Vendée Globe : Alex Thomson en tête, Le Cam déroule et Thêta se rapproche... Le journal de la course
VOILE•Les écarts se creusent à mesure que la dépression tropicale Thêta avance sur les skippeursA.L.G.
On annonçait une journée compliquée, jeudi, pour les skippers, avec l’arrivée de Thêta, la dépression tropicale engendrant des vents jusqu’à 50 nœuds en son centre, mais c’est bien ce vendredi que l’Homme et la météo vont se regarder droit dans les yeux. Et si la plupart des concurrents ont profité de ce relatif calme pour bricoler et réparer les petits problèmes sur leurs bateaux, certains ont tout de même réussi de jolis coups stratégiques. Oui, oui, on parle de vous M. Jean Le Cam. On vous explique tout ça pendant que vous faites chauffer le café.
Le classement à 9h
Alex Thomson a pris la tête de la course dans la nuit de jeudi à vendredi. En pointe, cap au Sud, il avait même le bateau le plus rapide de ces dernières heures. Il est suivi par Jean Le Cam et Thomas Ruyant.
1. Alex Thomson
2. Jean Le Cam (à 34 milles nautiques du premier)
3. Thomas Ruyant (à 38 milles nautiques du premier)
Stratégie payante pour Jean Le Cam
Avoir de la bouteille quand on se lance dans une telle aventure, forcément ça paye à un moment ou un autre. Dans la nuit de jeudi à vendredi, l’expérimenté Jean Le Cam a réussi un coup quasi parfait en réalisant la plus belle « aile de mouette » (chemin choisi pour éviter un anticyclone) de toute la flotte engagée. Sa trajectoire impeccable lui permet ainsi de pointer à la deuxième position lors du dernier pointage de 9h.
Les écarts se creusent et ça risque encore de s’accentuer
On peut déjà dessiner un premier tableau général dans ce Vendée Globe 2020 avec, en tête, un groupe de dix bateaux qui foncent têtes baissées vers Thêta, avec pour mission de contourner au mieux mais sans perdre trop de temps cette dépression tropicale dont le souffle chaud se fait déjà ressentir pour les hommes de tête. Leur mission, s’ils l’acceptent, sera de diminuer la voilure car le vent se lève et (probablement) d’empanner afin de se décaler vers l’Ouest pour éviter de rentrer dans la machine à laver Thêta. Mais faire tout ça avec des vents de 25 à 30 nœuds n’aura rien d’une partie de plaisir.

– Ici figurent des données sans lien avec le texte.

(** The details page after two properties have been rendered in turn
    shows the second one only, as long as the second has several photos
    or the first has not. *)
Lemma renderPropertyDetails_twice p q doc :
  ((1 <? length (photos p))%nat = true → (1 <? length (photos q))%nat = true) →
  renderPropertyDetails q (renderPropertyDetails p doc) =
  renderPropertyDetails q doc.
Proof.
  intros Hphotos. apply list_eq. intros i.
  unfold renderPropertyDetails. lookup_in doc.
  destruct (1 <? length (photos p))%nat;
    [rewrite (Hphotos eq_refl)|destruct (1 <? length (photos q))%nat].
  all: split_on doc i "property-hero-image" ltac:(read_off doc i).
  all: split_on doc i "property-address" ltac:(read_off doc i).
  all: split_on doc i "property-list-price" ltac:(read_off doc i).
  all: split_on doc i "property-est-value" ltac:(read_off doc i).
  all: split_on doc i "property-savings" ltac:(read_off doc i).
  all: split_on doc i "property-facts" ltac:(read_off doc i).
  all: split_on doc i "photo-strip" ltac:(read_off doc i).
  all: read_off doc i.
Qed.

Lemma toLocaleString_inj a b : toLocaleString a = toLocaleString b → a = b.
Proof.
  intros H. apply (f_equal removeCommas) in H.
  rewrite !removeCommas_toLocaleString in H.
  apply (f_equal parseInt) in H. rewrite !parseInt_toDecimal in H.
  now injection H.
Qed.

(** X17. The details page never mixes two properties: rendering the
    details of one property after those of another leaves exactly what
    rendering the second alone leaves (and rendering the same property
    twice changes nothing), provided the second has more than one photo or
    the first has not.  In the remaining case the photo strip is hidden
    but still holds the thumbnails of the first property. *)
Theorem details_page_shows_one_property (p q : Property) (doc : Document) :
  (((1 <? length (photos p))%nat = true →
    (1 <? length (photos q))%nat = true) →
   renderPropertyDetails q (renderPropertyDetails p doc) =
   renderPropertyDetails q doc) ∧
  renderPropertyDetails p (renderPropertyDetails p doc) =
    renderPropertyDetails p doc ∧
  (∀ i, getElementById doc "photo-strip" = Some i →
        (1 <? length (photos p))%nat = true →
        (1 <? length (photos q))%nat = false →
        ∃ e, renderPropertyDetails q (renderPropertyDetails p doc) !! i = Some e ∧
             display e = "none" ∧ innerHTML e = Thumbnails (photos p)).
Proof.
  split; [apply renderPropertyDetails_twice|].
  split; [apply renderPropertyDetails_twice; auto|].
  intros i Hi Hp Hq.
  destruct (getElementById_Some _ _ _ Hi) as (e & He & Hid).
  unfold renderPropertyDetails. lookup_in doc.
  settle doc i Hi. rewrite He, Hp, Hq. cbv iota.
  eexists. split; [reflexivity|]. split; reflexivity.
Qed.

Lemma details_page_shows_one_property_witness :
  renderPropertyDetails
    {| id := "p_002"; address1 := "456 Pine Avenue"; city := "Dallas";
       state := "TX"; zip := "75201"; beds := 4; baths := 3; sqft := 2200;
       lotSqft := 8500; yearBuilt := 2020; hasGarage := true;
       type := "Single Family"; listPrice := 625000; estValue := 645000;
       photo := "houses-grid.jpg";
       photos := ["houses-grid.jpg"; "investment-house.jpg"] |}
    (renderPropertyDetails
       {| id := "p_001"; address1 := "123 Oak Street"; city := "Austin";
          state := "TX"; zip := "78701"; beds := 3; baths := 2; sqft := 1850;
          lotSqft := 7200; yearBuilt := 2018; hasGarage := true;
          type := "Single Family"; listPrice := 485000; estValue := 510000;
          photo := "hero-house.jpg";
          photos := ["hero-house.jpg"; "houses-grid.jpg"] |}
       sampleDocument) =
  renderPropertyDetails
    {| id := "p_002"; address1 := "456 Pine Avenue"; city := "Dallas";
       state := "TX"; zip := "75201"; beds := 4; baths := 3; sqft := 2200;
       lotSqft := 8500; yearBuilt := 2020; hasGarage := true;
       type := "Single Family"; listPrice := 625000; estValue := 645000;
       photo := "houses-grid.jpg";
       photos := ["houses-grid.jpg"; "investment-house.jpg"] |}
    sampleDocument.
Proof.
  apply details_page_shows_one_property. reflexivity.
Defined.

(** X18. Amounts are displayed without loss.  For integers of magnitude
    below 2^53, which a JavaScript number holds exactly, two different
    amounts never get the same text, neither from [formatMoney] nor from
    the en-US grouped form of [toLocaleString]; and the text of a negative
    amount is the minus sign followed by the text of its magnitude. *)
Theorem displayed_amounts_are_distinct (a b : Z) :
  Z.abs a < 2 ^ 53 →
  Z.abs b < 2 ^ 53 →
  (formatMoney a = formatMoney b ↔ a = b) ∧
  (toLocaleString a = toLocaleString b ↔ a = b) ∧
  (a < 0 → formatMoney a = "-" +:+ formatMoney (- a)).
Proof.
  intros _ _.
  assert (Hmoney : ∀ z, formatMoney z =
            (if z <? 0 then "-$" else "$") +:+ toLocaleString (Z.abs z)).
  { intros z. unfold formatMoney, toLocaleString.
    rewrite Z.abs_idemp.
    destruct (Z.ltb_spec z 0); destruct (Z.ltb_spec (Z.abs z) 0);
      try lia; reflexivity. }
  split; [|split].
  - split; [|intros ->; reflexivity].
    rewrite !Hmoney.
    destruct (Z.ltb_spec a 0) as [Ha|Ha]; destruct (Z.ltb_spec b 0) as [Hb|Hb];
      cbn [String.append]; intros Heq;
      try (injection Heq as Heq; apply toLocaleString_inj in Heq; lia).
    + destruct (toLocaleString_shape (Z.abs b)) as (d & _ & Hne & _ & E).
      rewrite E in Heq.
      destruct (Z.ltb_spec (Z.abs b) 0); [lia|]. discriminate Heq.
    + destruct (toLocaleString_shape (Z.abs a)) as (d & _ & Hne & _ & E).
      rewrite E in Heq.
      destruct (Z.ltb_spec (Z.abs a) 0); [lia|]. discriminate Heq.
  - split; [apply toLocaleString_inj|intros ->; reflexivity].
  - intros Ha. rewrite !Hmoney.
    destruct (Z.ltb_spec a 0); [|lia].
    destruct (Z.ltb_spec (- a) 0); [lia|].
    replace (Z.abs (- a)) with (Z.abs a) by lia. reflexivity.
Qed.

Lemma displayed_amounts_are_distinct_witness :
  formatMoney (-25000) = "-" +:+ formatMoney 25000 ∧
  (formatMoney (-25000) = formatMoney 25000 ↔ -25000 = 25000).
Proof.
  destruct (displayed_amounts_are_distinct (-25000) 25000) as (Hinj & _ & Hneg);
    [vm_compute; reflexivity | vm_compute; reflexivity |].
  split; [apply Hneg; reflexivity | exact Hinj].
Defined.

End DetailsProperties.

(** ** Chat sessions *)

Module SessionProperties.
Import ChatText Chatbot ChatbotFacts Toggling.

(** A click on the toggle button is a step of the event loop. *)
Lemma step_toggleChat s : step s (toggleChat s).
Proof.
  unfold toggleChat. destruct (isOpen (chatbot s)).
  - apply step_close.
  - apply step_open.
Qed.

Lemma toggled_reachable s : toggled s → reachable s.
Proof.
  induction 1 as [|s _ IH]; [apply reachable_initial|].
  exact (reachable_step s _ IH (step_toggleChat s)).
Qed.

(** With no session yet, the clicks that open the widget again start one
    more session. *)
Lemma toggled_reopened s :
  toggled s → sessionId (chatbot s) = None →
  ∃ s', toggled s' ∧ startingSession s' = S (startingSession s) ∧
        sessionId (chatbot s') = None ∧
        messages (chatbot s') = messages (chatbot s).
Proof.
  intros Ht Hsid. destruct (isOpen (chatbot s)) eqn:Ho.
  - exists (toggleChat (toggleChat s)).
    split; [apply toggled_click, toggled_click, Ht|].
    assert (E1 : toggleChat s = closeChat s)
      by (unfold toggleChat; rewrite Ho; reflexivity).
    assert (E2 : toggleChat (closeChat s) = openChat (closeChat s))
      by reflexivity.
    rewrite E1, E2. unfold closeChat, openChat.
    cbn [chatbot withChatbot setOpen isOpen sessionId startingSession messages].
    rewrite Hsid. repeat split.
  - exists (toggleChat s). split; [apply toggled_click, Ht|].
    unfold toggleChat. rewrite Ho. unfold openChat.
    cbn [chatbot setOpen sessionId startingSession messages].
    rewrite Hsid. repeat split.
Qed.

(** X19. Starting a session is not guarded the way sending a message is.
    Closing and opening the widget again before the reply to the first
    session request has arrived starts another session: for every n there
    is a state the widget can reach, by clicks on its toggle button alone,
    in which n session requests are under way at once and no session id is
    set yet.  Each of them, when it is answered, adds a greeting and
    replaces the session id. *)
Theorem session_starts_are_not_guarded (n : nat) :
  ∃ s, toggled s ∧ reachable s ∧ startingSession s = n ∧
       sessionId (chatbot s) = None ∧ messages (chatbot s) = [] ∧
       ∀ sid text k, startingSession s = S k →
         ∃ s', step s s' ∧ startingSession s' = k ∧
               sessionId (chatbot s') = Some sid ∧
               messages (chatbot s') = [(assistant, formatMessage text)].
Proof.
  assert (H : ∃ s, toggled s ∧ startingSession s = n ∧
                   sessionId (chatbot s) = None ∧ messages (chatbot s) = []).
  { induction n as [|n (s & Ht & Hn & Hsid & Hm)].
    - exists initial. repeat split. apply toggled_initial.
    - destruct (toggled_reopened s Ht Hsid) as (s' & Ht' & Hn' & Hsid' & Hm').
      exists s'. rewrite Hn', Hn, Hm', Hm. auto. }
  destruct H as (s & Ht & Hn & Hsid & Hm).
  exists s. split; [exact Ht|]. split; [now apply toggled_reachable|].
  repeat split; try assumption.
  intros sid text k Hk.
  eexists. split; [exact (step_session_started sid text k s Hk)|].
  cbn [startingSession chatbot addMessage setSession sessionId messages].
  rewrite Hm. repeat split.
Qed.

End SessionProperties.

(** ** Initialisation of the demo page *)

Module DemoPageProperties.
Import Navigation DemoPage.

Lemma filter_addEventListener_other l ls :
  sameHandler (handler l) HandleSearch = false →
  List.filter (fun l => sameHandler (handler l) HandleSearch)
    (addEventListener l ls) =
  List.filter (fun l => sameHandler (handler l) HandleSearch) ls.
Proof.
  intros H. unfold addEventListener.
  destruct (isNamed (handler l) && existsb (sameListener l) ls);
    [reflexivity|].
  rewrite List.filter_app. cbn [List.filter]. rewrite H. apply app_nil_r.
Qed.

Lemma filter_listenIfPresent_other el type f ls :
  sameHandler f HandleSearch = false →
  List.filter (fun l => sameHandler (handler l) HandleSearch)
    (listenIfPresent el type f ls) =
  List.filter (fun l => sameHandler (handler l) HandleSearch) ls.
Proof.
  intros H. destruct el as [i|]; [|reflexivity].
  now apply filter_addEventListener_other.
Qed.

Lemma filter_initLocationExamples doc ls :
  List.filter (fun l => sameHandler (handler l) HandleSearch)
    (initLocationExamples doc ls) =
  List.filter (fun l => sameHandler (handler l) HandleSearch) ls.
Proof.
  unfold initLocationExamples.
  destruct (getElementById doc "demo-location"); [|reflexivity].
  generalize (querySelectorAllFrom 0 "demo-example" doc). intros examples.
  revert ls. induction examples as [|x xs IH]; intros ls; [reflexivity|].
  cbn [foldl]. rewrite IH.
  now apply filter_addEventListener_other.
Qed.

Lemma filter_initBudgetFunctionality doc ls :
  List.filter (fun l => sameHandler (handler l) HandleSearch)
    (initBudgetFunctionality doc ls) =
  List.filter (fun l => sameHandler (handler l) HandleSearch) ls.
Proof.
  unfold initBudgetFunctionality.
  destruct (getElementById doc "custom-budget-toggle"); [|reflexivity].
  destruct (getElementById doc "custom-budget-inputs"); [|reflexivity].
  rewrite !filter_listenIfPresent_other by reflexivity.
  now apply filter_addEventListener_other.
Qed.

Deux salles, deux ambiances
En milieu et queue de peloton, ce n’est pas la même ambiance du tout. Les skippers traversent des zones de vents faibles, l’écart avec les leaders et plus généralement avec le premier (gros) groupe de tête devrait continuer à se creuser au fil de la journée de vendredi.
Beyou sur le retour
Un petit mot sur Jérémie Beyou tout de même. Le pauvre a dû tirer un trait sur ses rêves de victoire – et sur quatre années de préparation… – après avoir sérieusement endommagé son safran. Le Landivisien poursuit sa route vers les Sables d’Olonne avec le moral dans les bottes. Contacté hier par le PC course, Beyou n’était même pas sûr de vouloir reprendre le large après être passé au garage. A l’inverse, Fabrice Amédéo, reparti le 10 novembre au soir des Sables d’Olonne après un arrêt technique, est quant à lui en train de longer les falaises du Nord de l’Espagne pour faire route vers le Sud.